Enadi jest podejrzewany o współudział w dostarczeniu butli, które miały być zainstalowane w samochodach, mających posłużyć do przeprowadzenia ataku. Jeśli jego rola się potwierdzi, może on zostać uznany za 13 członka grupy terrorystycznej.
We wtorek, w marokańskim Nador - oddalonym o 15 km od Melilli, hiszpańskiej enklawy w Maroku - policja zatrzymała również drugiego mężczyznę, kuzyna Drissa i Mussy Ukabirów, należących do komórki terrorystycznej odpowiedzialnej za zamachy w Katalonii.
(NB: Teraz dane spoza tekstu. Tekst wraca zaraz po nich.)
(** * DexScreener boost bot: scanner, formatter and scan cycle

    A shallow embedding of [scanner.py], [formatter.py], [bot.py] and
    [config.py], and the properties of the deduplicating scanner, of the
    price formatter and of the scan cycle.

    Conventions of the embedding.
    - A Python [int] is a [Z]; a Python [float] is the rational number it
      denotes (finite values only), so comparisons are exact and a float
      literal is the double nearest to its decimal text.
    - A boost record and a pair record are the dictionaries of the upstream
      schema: every key the code reads is a field, [None] when the key is
      absent (the code reads them with [.get] and a default).
    - Everything outside the program (the HTTP session, the Telegram bot,
      the clock, the iteration order of a [set]) is an operation of the
      class [World]; what the interpreter does with floats ([str], [float],
      rounding to a double) is an operation of the class [PyFloat]; the text
      template of the alert is the operation of the class [Template].
    - Methods run in a state-and-exception monad over [machine]: the
      attributes of the scanner and of the bot, the world, and the trace of
      what the program did to the world (requests, messages, sleeps, log
      records). *)

From Stdlib Require Import ZArith QArith Qabs String Ascii List DecimalString DecimalZ Lia.
From stdpp Require Import base gmap strings list.

Set Warnings "-clear-no-such-hyp".

Open Scope string_scope.
Open Scope Z_scope.

(** ** Python built-ins used by the code *)

Module Py.

(** [c.lower()] on an ASCII letter; other bytes are kept.  For the
    comparisons the code makes (against ["solana"], ["pump"], ["raydium"])
    this agrees with Python's Unicode [lower]. *)
Definition lower_ascii (c : ascii) : ascii :=
  let n := N_of_ascii c in
  if ((65 <=? n) && (n <=? 90))%N then ascii_of_N (n + 32) else c.

Fixpoint lower (s : string) : string :=
  match s with
  | EmptyString => EmptyString
  | String c r => String (lower_ascii c) (lower r)
  end.

Definition upper_ascii (c : ascii) : ascii :=
  let n := N_of_ascii c in
  if ((97 <=? n) && (n <=? 122))%N then ascii_of_N (n - 32) else c.

(** [s.capitalize()]: first character upper-cased, the rest lower-cased. *)
Definition capitalize (s : string) : string :=
  match s with
  | EmptyString => EmptyString
  | String c r => String (upper_ascii c) (lower r)
  end.

(** [str(n)] for an [int]. *)
Definition str_int (z : Z) : string := NilEmpty.string_of_int (Z.to_int z).

(** [str(x)] for a value that is [None] or a [str]. *)
Definition str_opt (o : option string) : string :=
  match o with Some s => s | None => "None" end.

(** [needle in hay] for two strings. *)
Fixpoint contains (needle hay : string) : bool :=
  String.prefix needle hay ||
  match hay with
  | EmptyString => false
  | String _ r => contains needle r
  end.

(** [s.rstrip(c)] for a one-character set. *)
Fixpoint lstrip (c : ascii) (s : string) : string :=
  match s with
  | String d r => if Ascii.eqb c d then lstrip c r else s
  | EmptyString => EmptyString
  end.

Definition rstrip (c : ascii) (s : string) : string :=
  String.rev (lstrip c (String.rev s)).

(** [s[n:]] for [0 <= n]. *)
Fixpoint skip (n : nat) (s : string) : string :=
  match n, s with
  | O, _ => s
  | S m, String _ r => skip m r
  | S _, EmptyString => EmptyString
  end.

(** [s.split(sep)[-1]] for a non-empty [sep]: the text after the last
    occurrence of [sep] (all of [s] when there is none).  [fuel] bounds
    the scan and is the length of [s]. *)
Fixpoint split_last_go (fuel : nat) (sep s piece : string) : string :=
  match fuel with
  | O => piece
  | S fuel' =>
      match s with
      | EmptyString => piece
      | String c r =>
          if String.prefix sep s
          then let rest := skip (String.length sep) s in
               split_last_go fuel' sep rest rest
          else split_last_go fuel' sep r piece
      end
  end.

Definition split_last (sep s : string) : string :=
  split_last_go (String.length s) sep s s.

(** [s.replace(old, "")] for a non-empty [old]: the occurrences of [old],
    found from the left, are removed. *)
Fixpoint remove_all_go (fuel : nat) (old s : string) : string :=
  match fuel with
  | O => s
  | S fuel' =>
      match s with
      | EmptyString => EmptyString
      | String c r =>
          if String.prefix old s
          then remove_all_go fuel' old (skip (String.length old) s)
          else String c (remove_all_go fuel' old r)
      end
  end.

Definition remove_all (old s : string) : string :=
  remove_all_go (String.length s) old s.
Zgodnie z informacjami podanymi przez policję, 28-latek został aresztowany za nakłanianie do terroryzmu i jego gloryfikację.
Jak podała marokańska telewizja 2M, mężczyzna ujęty w Nador jest "silnie zradykalizowany" i zadeklarował wierność Państwu Islamskiemu (IS). Policja podejrzewa, że był w trakcie przygotowywania "wielu zamachów", m.in. planował atak na ambasadę Hiszpanii w Rabacie.
Służby bezpieczeństwa potwierdziły, iż zadeklarował on zamiar przeprowadzenia zamachu. Obecnie służby sprawdzają, czy jest to tylko deklaracja niepodparta żadnymi przygotowaniami lub środkami, czy może mężczyzna podjął już kroki w celu przeprowadza ataku terrorystycznego.
Kuzyn Ukabirów został aresztowany w Maroku, jednak mieszkał w tej samej dzielnicy Ripoll, w której żyli zamachowcy.
W niedzielę siły bezpieczeństwa i wywiad marokański ujęły w mieście Wadżda, na północnym wschodzie kraju, 34-letniego mężczyznę, także związanego z Ukabirami.
W związku z aresztowaniami w miastach Nador, Wadżda i Casablanca, do Barcelony udała się grupa marokańskich ekspertów, którzy mają dostarczyć wsparcie w śledztwie dotyczącym międzynarodowych powiązań tej komórki terrorystycznej.
Jak podaje amerykański ośrodek analityczny Stratfor, Maroko jest trzecim państwem, za Tunezją i Arabią Saudyjską, z którego pochodzi najwięcej dżihadystów udających się do Syrii i Iraku.
Policja w Hiszpanii i Maroku zatrzymała już łącznie siedem osób podejrzanych o związki z zamachami w Katalonii. Spośród czterech mężczyzn zatrzymanych w Hiszpanii, dwóch oskarżono o przynależność do organizacji terrorystycznej, morderstwo i posiadanie materiałów wybuchowych. Hiszpański sąd nakazał we wtorek wypuszczenie trzeciego z zatrzymanych, a czwartego z nich zatrzymano na 72 godziny.
W wyniku zeszłotygodniowych zamachów w Barcelonie i Cambrils zginęło łącznie 15 osób, a ponad 120 zostało rannych.